API security challenges

The Active API Armour has been designed to address some of the most pressing challenges faced today by developers and security teams. We propose a novel approach that significantly strengthens the security of your systems, helps you to avoid errors in the implementation of API security, and makes your work much easier, eliminating repetitive, burdensome tasks and costs.

The landscape of API threats is ever-evolving and adversaries are mercilessly exploiting all the potential attack options. Some of the most common and emerging gaps that have been highlighted by the community include:

Theft and misuse of bearer tokens

The two standards most used by developers and identity service providers for authentication of API consumers and authorization of their access, are custom-developed JSON Web Tokens and OAuth tokens. Both approaches use the principle of bearer authentication, meaning that whoever has the token, is authenticated as a seemingly legitimate user. When not handled with absolute security, these tokens are exploited through theft and misuse, leading to access to sensitive data by adversaries. According to the available data, about 80% of successful attacks on APIs come from seemingly legitimate users.

Moreover, bearer-based authentication mechanisms do not allow producers to distinguish between actual legitimate and seemingly legitimate users. This causes many attacks to go undetected for days and even months.

Complex configuration of authorizations

All bearer tokens require development teams to very carefully manage the scope of consumer permissions, as well as the expiration windows, to prevent any possibility of misuse. In practice, tokens with misconfigured permissions, as well as old tokens, are very often used by attackers to gain access to sensitive data.

Secure storage and management of secrets

The API infrastructure, as well as the secrecy of data being transmitted, is based on a growing number of secrets that teams need to manage. API keys, API tokens, TLS certificates, private keys in Public Key Infrastructure, as well as shared symmetric encryption keys, are all essential to the security of

APIs. All these secrets often move across code repositories, continuous integration and continuous delivery (CICD) systems, test infrastructure, deployment applications and data lakes, logging tools, or even team collaboration apps like Slack.

Best practices recommend the use of secure vaults and key managers to, at least partially, automate the process. Nonetheless, teams still face a significant cost and burden of the management of these secrets and very often spend hours every week on their provisioning, distribution, rotation, revocation, monitoring, and control.

Limitations of TLS/SSL

Adding encryption to API workflows typically requires custom development and in most cases is limited to the use of TLS/SSL protocols.

This approach increases the security of data in transit, but presents multiple well-known flaws such as supporting legacy cryptography methods, adding large RSA signatures that authenticate only one side of the communication, and vulnerability to network eavesdropping through proxies and communication channel break-ins.

One possible solution to these challenges is the establishment of end-to-end encryption, where only communicating users can participate in the exchange of data. This requires users to be able to exchange cryptographic keys – leading back to the issue of secure key management.
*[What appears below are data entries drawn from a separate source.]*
(** * career_mgmt: the resume analyzer and the upload parser

    A shallow embedding of [src/resume_analyzer/resume_analyzer.py]
    (class [ResumeAnalyzer]) and of [parse_contents] in [pages/home.py].

    Python text is a sequence of Unicode code points, file contents are
    bytes.  The filesystem, the requests sent to the chat service and the
    document readers that were invoked are the state of a small
    state-and-exception monad.  The behaviour of the third-party
    libraries (pdfplumber, PyPDF2, python-docx, base64, the chat client
    with the JSON loader) is a record of functions, [Libs], over which
    every statement is quantified. *)

From Stdlib Require Import ZArith NArith List Ascii String Lia.
From Stdlib Require Import Floats.SpecFloat.
From stdpp Require Import base option list gmap strings pretty.

Local Open Scope N_scope.
Set Warnings "-register-all".

(* ===================================================================== *)
(** ** Text and bytes *)
(* ===================================================================== *)

(** A Python [str]: its code points. *)
Abbreviation pystr := (list N).

(** A Python [bytes]. *)
Abbreviation pybytes := (list Byte.byte).

(** The code points of an ASCII literal of the source. *)
Definition lit (x : string) : pystr :=
  List.map Byte.to_N (list_byte_of_string x).

Definition NL : N := 10.
Definition CR : N := 13.

(** [str.isspace] on one character: the Unicode characters that are
    whitespace for [str.strip()]. *)
Definition py_isspace (c : N) : bool :=
  ((9 <=? c) && (c <=? 13)) || ((28 <=? c) && (c <=? 32))
  || (c =? 133) || (c =? 160) || (c =? 5760)
  || ((8192 <=? c) && (c <=? 8202))
  || (c =? 8232) || (c =? 8233) || (c =? 8239) || (c =? 8287)
  || (c =? 12288).

Fixpoint lstrip (t : pystr) : pystr :=
  match t with
  | c :: t' => if py_isspace c then lstrip t' else t
  | [] => []
  end.

Definition rstrip (t : pystr) : pystr := rev (lstrip (rev t)).

(** [t.strip()] *)
Definition strip (t : pystr) : pystr := rstrip (lstrip t).

(** [not t.strip()]: an empty [str] is falsy. *)
Definition blank (t : pystr) : bool :=
  match strip t with [] => true | _ => false end.

(** [sep.join(parts)] *)
Fixpoint join (sep : pystr) (parts : list pystr) : pystr :=
  match parts with
  | [] => []
  | [p] => p
  | p :: ps => p ++ sep ++ join sep ps
  end.

(** [t.endswith(suffix)] *)
Definition endswith (t suffix : pystr) : bool :=
  bool_decide (drop (length t - length suffix)%nat t = suffix).

(** [t.lower()] on the ASCII range.  Outside ASCII [str.lower] follows
    the Unicode tables; no character outside ASCII lowers to a letter of
    the suffixes the extractor compares with. *)
Definition lower_char (c : N) : N :=
  if (65 <=? c) && (c <=? 90) then c + 32 else c.

Definition lower (t : pystr) : pystr := List.map lower_char t.

(** *** Decoding *)

(** [bytes.decode('latin-1')]: every byte is the code point of its value. *)
Definition decode_latin1 (b : pybytes) : pystr := List.map Byte.to_N b.

(** The strict UTF-8 decoder of Python, as an automaton over the bytes:
    [need] continuation bytes are still expected for the code point
    accumulated in [acc], and the next continuation byte has to lie in
    [lo, hi] (which excludes overlong forms, surrogates and code points
    above U+10FFFF). *)
Fixpoint utf8_go (b : list N) (need : nat) (acc lo hi : N) : option pystr :=
  match b with
  | [] => match need with O => Some [] | S _ => None end
  | x :: b' =>
      match need with
      | S k =>
          if (lo <=? x) && (x <=? hi) then
            let acc' := acc * 64 + (x - 128) in
            match k with
            | O => option_map (cons acc') (utf8_go b' O 0 128 191)
            | S _ => utf8_go b' k acc' 128 191
            end
          else None
      | O =>
          if x <? 128 then option_map (cons x) (utf8_go b' O 0 128 191)
          else if (194 <=? x) && (x <=? 223) then utf8_go b' 1 (x - 192) 128 191
          else if x =? 224 then utf8_go b' 2 (x - 224) 160 191
          else if x =? 237 then utf8_go b' 2 (x - 224) 128 159
          else if (225 <=? x) && (x <=? 239) then utf8_go b' 2 (x - 224) 128 191
          else if x =? 240 then utf8_go b' 3 (x - 240) 144 191
          else if x =? 244 then utf8_go b' 3 (x - 240) 128 143
          else if (241 <=? x) && (x <=? 243) then utf8_go b' 3 (x - 240) 128 191
          else None
      end
  end.

(** [bytes.decode('utf-8')]; [None] is [UnicodeDecodeError]. *)
Definition decode_utf8 (b : pybytes) : option pystr :=
  utf8_go (List.map Byte.to_N b) O 0 128 191.

(** Universal newlines: a file opened in text mode with the default
    [newline=None] hands CR LF and a lone CR to the reader as LF. *)
Fixpoint universal_newlines (t : pystr) : pystr :=
  match t with
  | [] => []
  | c :: t' =>
      if c =? CR then
        match t' with
        | d :: t'' => if d =? NL then NL :: universal_newlines t''
                      else NL :: universal_newlines t'
        | [] => [NL]
        end
      else c :: universal_newlines t'
  end.

(** [t.split(sep)] for a one-character separator. *)
Fixpoint split_on (sep : N) (t : pystr) : list pystr :=
  match t with
  | [] => [[]]
  | c :: t' =>
      if c =? sep then [] :: split_on sep t'
      else match split_on sep t' with
           | p :: ps => (c :: p) :: ps
           | [] => [[c]]
           end
  end.

(* ===================================================================== *)
(** ** Exceptions *)
(* ===================================================================== *)

(** The exception classes that occur.  All of them derive from
    [Exception], so [except Exception] catches every one. *)
Inductive exn_class :=
  | Exception_            (* raise Exception(...) *)
  | ValueError
  | TypeError
  | AttributeError
  | FileNotFoundError
  | IsADirectoryError
  | UnicodeDecodeError
  | LibraryError.         (* an exception class of a third-party library *)

#[global] Instance exn_class_eq_dec : EqDecision exn_class.
Proof. solve_decision. Defined.

(** An exception: its class and [str(e)]. *)
Record exn := mkExn { exn_cls : exn_class; exn_str : pystr }.

(* ===================================================================== *)
(** ** JSON values, as [json.loads] hands them to the program *)
(* ===================================================================== *)

(** A [dict] keeps insertion order, which [', '.join] over a dict
    observes, so it is an association list. *)
Inductive json :=
  | JNull
  | JBool (b : bool)
  | JInt (n : Z)
  | JFloat (f : spec_float)
  | JStr (t : pystr)
  | JList (l : list json)
  | JDict (d : list (pystr * json)).

(** [type(v).__name__] *)
Definition type_name (v : json) : pystr :=
  match v with
  | JNull => lit "NoneType"
  | JBool _ => lit "bool"
  | JInt _ => lit "int"
  | JFloat _ => lit "float"
  | JStr _ => lit "str"
  | JList _ => lit "list"
  | JDict _ => lit "dict"
  end.

(** [d[k]] if present *)
Fixpoint dict_lookup (d : list (pystr * json)) (k : pystr) : option json :=
  match d with
  | [] => None
  | (k', v) :: d' => if bool_decide (k' = k) then Some v else dict_lookup d' k
  end.

(** [d.get(k, default)] on a dict *)
Definition dict_get (d : list (pystr * json)) (k : pystr) (default : json) : json :=
  match dict_lookup d k with
  | Some v => v
  | None => default
  end.

(** [v.get(k, default)] on whatever the loader returned: only a dict has
    the method. *)
Definition py_get (v : json) (k : pystr) (default : json) : exn + json :=
  match v with
  | JDict d => inr (dict_get d k default)
  | _ => inl (mkExn AttributeError
                (lit "'" ++ type_name v ++ lit "' object has no attribute 'get'"))
  end.

(** Truth value of a JSON value in an [if]. *)
Definition truthy (v : json) : bool :=
  match v with
  | JNull => false
  | JBool b => b
  | JInt n => negb (n =? 0)%Z
  | JFloat f => match f with S754_zero _ => false | _ => true end
  | JStr t => match t with [] => false | _ => true end
  | JList l => match l with [] => false | _ => true end
  | JDict d => match d with [] => false | _ => true end
  end.

(** The items of [', '.join(l)] for a list [l]: every item has to be a
    [str]; [i] is the index of the first item. *)
Fixpoint str_items (l : list json) (i : nat) : exn + list pystr :=
  match l with
  | [] => inr []
  | JStr t :: l' =>
      match str_items l' (S i) with
      | inr ts => inr (t :: ts)
      | inl e => inl e
      end
  | v :: _ =>
      inl (mkExn TypeError
             (lit "sequence item " ++ lit (pretty i)
              ++ lit ": expected str instance, " ++ type_name v ++ lit " found"))
  end.

(** [', '.join(v)]: a list of strings, the characters of a string or the
    keys of a dict; anything else is not iterable. *)
Definition join_comma (v : json) : exn + pystr :=
  match v with
  | JList l =>
      match str_items l 0 with
      | inr ts => inr (join (lit ", ") ts)
      | inl e => inl e
      end
  | JStr t => inr (join (lit ", ") (List.map (fun c => [c]) t))
  | JDict d => inr (join (lit ", ") (List.map fst d))
  | _ => inl (mkExn TypeError (lit "can only join an iterable"))
  end.

(* ===================================================================== *)
(** ** The world: filesystem, remote requests, library invocations *)
(* ===================================================================== *)

Inductive node :=
  | File (content : pybytes)
  | Dir.

(** The three prompts of the analyzer.  A prompt is a fixed template
    (an f-string) with the job description, the resume and, for the
    recommendations, the rendered missing skills interpolated; a request
    is represented by its template and the interpolated values. *)
Inductive step := ScoreStep | SkillsStep | RecommendStep.

#[global] Instance step_eq_dec : EqDecision step.
Proof. solve_decision. Defined.

Record request := mkRequest {
  rq_step : step;
  rq_job : pystr;               (* {job_description} *)
  rq_resume : pystr;            (* {resume} *)
  rq_missing : option pystr     (* the line under MISSING SKILLS: *)
}.

(** [temperature=] of the request, in tenths. *)
Definition temperature_tenths (s : step) : nat :=
  match s with
  | ScoreStep => 3
  | SkillsStep => 3
  | RecommendStep => 4
  end.

(** The document readers the extractor can hand a file to. *)
Inductive strategy :=
  | ReadText (encoding : string)   (* open(path, 'r', encoding=...) *)
  | Pdfplumber                     (* pdfplumber.open(path) *)
  | PyPDF2                         (* PyPDF2.PdfReader(open(path, 'rb')) *)
  | Docx.                          (* docx.Document(path) *)

(** Console output is not part of the state: no statement below is about
    what is printed. *)
Record world := mkWorld {
  fs : gmap pystr node;                 (* path, as written, to its node *)
  sent : list request;                  (* requests issued, oldest first *)
  attempts : list (strategy * pystr)    (* readers invoked, oldest first *)
}.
Emerging quantum computing threats

Today’s API platforms are using classical public key cryptography, such as RSA, Elliptic Curve signatures, and Diffie-Hellman key exchange, to establish secure end-to-end encrypted connections between devices. All these algorithms are based on difficult mathematical problems that have long been considered too computationally intensive for computers to solve.

The rise of quantum computing threatens to change this status quo. A sufficiently powerful quantum computer could solve these classical mathematical problems in fundamentally different ways, and therefore — in theory — do so fast enough to threaten the security of end-to-end encrypted communications.

Although quantum computers with these capabilities do not exist yet, extremely well-resourced attackers can already prepare for their possible arrival. The premise is simple: such attackers can collect large amounts of today’s encrypted data and retain it until they acquire a quantum computer that can decrypt it in the future, an attack scenario known as Harvest Now, Decrypt Later.